Study design (if review, criteria of inclusion for studies)
Double-blinded. Randomised.
Participants
CF diagnosed by raised sweat sodium (>70 mmol/l) and established respiratory disease (FEV1 < 85% predicted). 24 participants aged 5.5 years to 19.5 years recruited.
Interventions
Soluble prednisolone 2 mg/kg/ daily for 14 days and then 1 mg/kg/ day on alternate days for 10 weeks (maximum dose 40 mg) or identical inert placebo tablets.
Outcome measures
Specific side effects (raised blood pressure, high blood sodium, low blood potassium, fluid retention and glucose intolerance) were looked for at each visit. The following were measured at baseline, 14 days and 12 weeks: FEV1, FVC, Serum interleukin- 1- alpha, interleukin- 2R, IgG.
Main results
The cytokines interleukin-1 and interleukin-2 participate in the inflammatory response, and may contribute to hypergammaglobulinaemia G and the development of lung injury in cystic fibrosis. Anti-inflammatory treatment with corticosteroids may attenuate this response. The effect of a 12 week course of oral prednisolone on spirometry and serum concentrations of interleukin-1 alpha (IL-1 alpha), soluble interleukin-2 receptor (sIL-2R), and IgG was investigated in 24 children with cystic fibrosis.
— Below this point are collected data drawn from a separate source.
(* ===== verification/Experts.v ===== *)
(** Routed experts: the mixture-of-experts layer of
    [dlengine/runtime/layers/backends/experts/generic.py] on expert-parallel and
    tensor-parallel ranks, and the padded dispatch of its decode path
    ([experts/local_dispatch.py] with the kernels of
    [kernel/triton/generic/local_dispatch.py]).

    Numbers are exact, in a commutative semiring ([Semiring]); [F.silu] is a parameter.  The
    programs of the dispatch kernel run in any order: the order in which they claim slots is an
    argument.  A group of ranks runs in lock step between its collectives. *)

From S2P Require Import Prelude TensorParallel.

Open Scope nat_scope.

(** What routing needs of arithmetic beyond [Arith]: the weight of an expert may be multiplied
    on either side and distributes over the partial results of the ranks. *)
Class Semiring (R : Type) `{Arith R} := {
  rmul_comm :: Comm (=) rmul;
  rmul_radd : forall a b c : R, rmul (radd a b) c = radd (rmul a c) (rmul b c)
}.

#[export] Instance Z_semiring : Semiring Z.
Proof. constructor; [intros a b|intros a b c]; cbn; lia. Defined.

(** * Masks *)

(** [l\[mask\]] *)
Fixpoint select {A} (m : list bool) (l : list A) : list A :=
  match m, l with
  | b :: m, x :: l => if b then x :: select m l else select m l
  | _, _ => []
  end.

(** [l\[mask\] = new] *)
Fixpoint assign {A} (m : list bool) (new l : list A) : list A :=
  match m, l with
  | true :: m, _ :: l => match new with y :: new => y :: assign m new l | [] => l end
  | false :: m, x :: l => x :: assign m new l
  | _, _ => l
  end.

(** * The padded dispatcher *)

Section dispatcher.
Context {R : Type} `{Arith R}.
Notation mat := (list (list R)) (only parsing).

Definition ALIGNMENT : nat := 128.

Definition align_up (x align : nat) : nat := (x + align - 1) / align * align.

Record LocalPaddedDispatcher := mk_dispatcher {
  d_E : nat;
  d_max_m : nat;
  d_H : nat;
  d_K : nat;
  d_max_T : nat;
  padded_buf : list mat;
  masked_m : list Z;
  slot_map : list (list Z);
  out_buf : mat
}.

Definition LocalPaddedDispatcher_init (num_local_experts max_m hidden_size top_k max_num_tokens : nat) : LocalPaddedDispatcher :=
  let max_m := align_up (max_m `max` ALIGNMENT) ALIGNMENT in
  {| d_E := num_local_experts; d_max_m := max_m; d_H := hidden_size; d_K := top_k; d_max_T := max_num_tokens;
     padded_buf := replicate num_local_experts (replicate max_m (replicate hidden_size r0));
     masked_m := replicate num_local_experts 0%Z;
     slot_map := replicate max_num_tokens (replicate top_k (-1)%Z);
     out_buf := replicate max_num_tokens (replicate hidden_size r0) |}.

(** [get_runner_config().max_num_seqs or 512] *)
Definition seqs_or_default (max_num_seqs : option nat) : nat :=
  match max_num_seqs with Some n => if decide (n = 0) then 512 else n | None => 512 end.

Definition from_experts (max_num_seqs : option nat) (num_local_experts top_k hidden_size : nat) : result LocalPaddedDispatcher :=
  let max_num_seqs := seqs_or_default max_num_seqs in
  if decide (num_local_experts = 0) then Err ZeroDivisionError
  else let capacity_factor := 2 in
       let raw_max_m := max_num_seqs * top_k / num_local_experts * capacity_factor in
       let max_m := raw_max_m `max` 128 in
       Ok (LocalPaddedDispatcher_init num_local_experts max_m hidden_size top_k max_num_seqs).

(** [slot_map\[t, k\] = v] *)
Definition store_slot (sm : list (list Z)) (t k : nat) (v : Z) : list (list Z) := alter (fun row => <[k := v]> row) t sm.

(** One program of [local_dispatch_kernel]; its writes are private to it, so only the order of
    the atomic additions matters. *)
Definition dispatch_program (hidden : mat) (topk_ids : list (list Z)) (d : LocalPaddedDispatcher) (pid : nat) : LocalPaddedDispatcher :=
  let t := pid / d_K d in
  let k := pid mod d_K d in
  let e := default 0%Z (topk_ids !! t ≫= (.!! k)) in
  if decide (e < 0 \/ Z.of_nat (d_E d) <= e)%Z then
    mk_dispatcher (d_E d) (d_max_m d) (d_H d) (d_K d) (d_max_T d) (padded_buf d) (masked_m d) (store_slot (slot_map d) t k (-1)) (out_buf d)
  else
    let e := Z.to_nat e in
    let slot := default 0%Z (masked_m d !! e) in
    let masked := <[e := (slot + 1)%Z]> (masked_m d) in
    if decide (Z.of_nat (d_max_m d) <= slot)%Z then
      mk_dispatcher (d_E d) (d_max_m d) (d_H d) (d_K d) (d_max_T d) (padded_buf d) masked (store_slot (slot_map d) t k (-1)) (out_buf d)
    else
      mk_dispatcher (d_E d) (d_max_m d) (d_H d) (d_K d) (d_max_T d)
        (alter (fun buf => <[Z.to_nat slot := take (d_H d) (default [] (hidden !! t))]> buf) e (padded_buf d))
        masked (store_slot (slot_map d) t k slot) (out_buf d).

(** The in-place reset at the start of [dispatch]. *)
Definition reset_buffers (T : nat) (d : LocalPaddedDispatcher) : LocalPaddedDispatcher :=
  mk_dispatcher (d_E d) (d_max_m d) (d_H d) (d_K d) (d_max_T d)
    ((fun buf : mat => (fun row : list R => replicate (length row) r0) <$> buf) <$> padded_buf d)
    ((fun _ => 0%Z) <$> masked_m d)
    (((fun row : list Z => replicate (length row) (-1)%Z) <$> take T (slot_map d)) ++ drop T (slot_map d))
    (out_buf d).

(** [LocalPaddedDispatcher.dispatch]: the state it leaves, whose buffers it returns, and
    [expected_m].  [order] lists the programs of the kernel as they claim slots.  The number of
    columns of a tensor without rows is taken to be the right one. *)
Definition dispatch (d : LocalPaddedDispatcher) (order : list nat) (hidden : mat) (topk_ids : list (list Z)) :
    result (LocalPaddedDispatcher * nat) :=
  let T := length hidden in
  let K := cols topk_ids in
  if decide (0 < T /\ K <> d_K d) then Err AssertionError
  else if decide (d_max_T d < T) then Err AssertionError
  else
    let d := foldl (dispatch_program hidden topk_ids) (reset_buffers T d) order in
    let d := mk_dispatcher (d_E d) (d_max_m d) (d_H d) (d_K d) (d_max_T d) (padded_buf d)
      ((fun m => m `min` Z.of_nat (d_max_m d))%Z <$> masked_m d) (slot_map d) (out_buf d) in
    Ok (d, (T * d_K d + d_E d - 1) / d_E d `min` d_max_m d).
Prednisolone was administered, in a double blind and placebo controlled manner, at an initial dose of 2 mg/kg daily for 14 days and tapered to 1 mg/kg on alternate days for 10 weeks. The treated group (n = 12) experienced an increase in forced expiratory volume in one second and forced vital capacity at 14 days, however, these changes were smaller at 12 weeks. In the treated group, change in pulmonary function was associated with decreased serum IgG and cytokine concentrations. Prednisolone suppresses serum concentrations of these cytokines, which may participate in the inflammatory response, the excessive synthesis of IgG, and airflow obstruction observed in cystic fibrosis patients.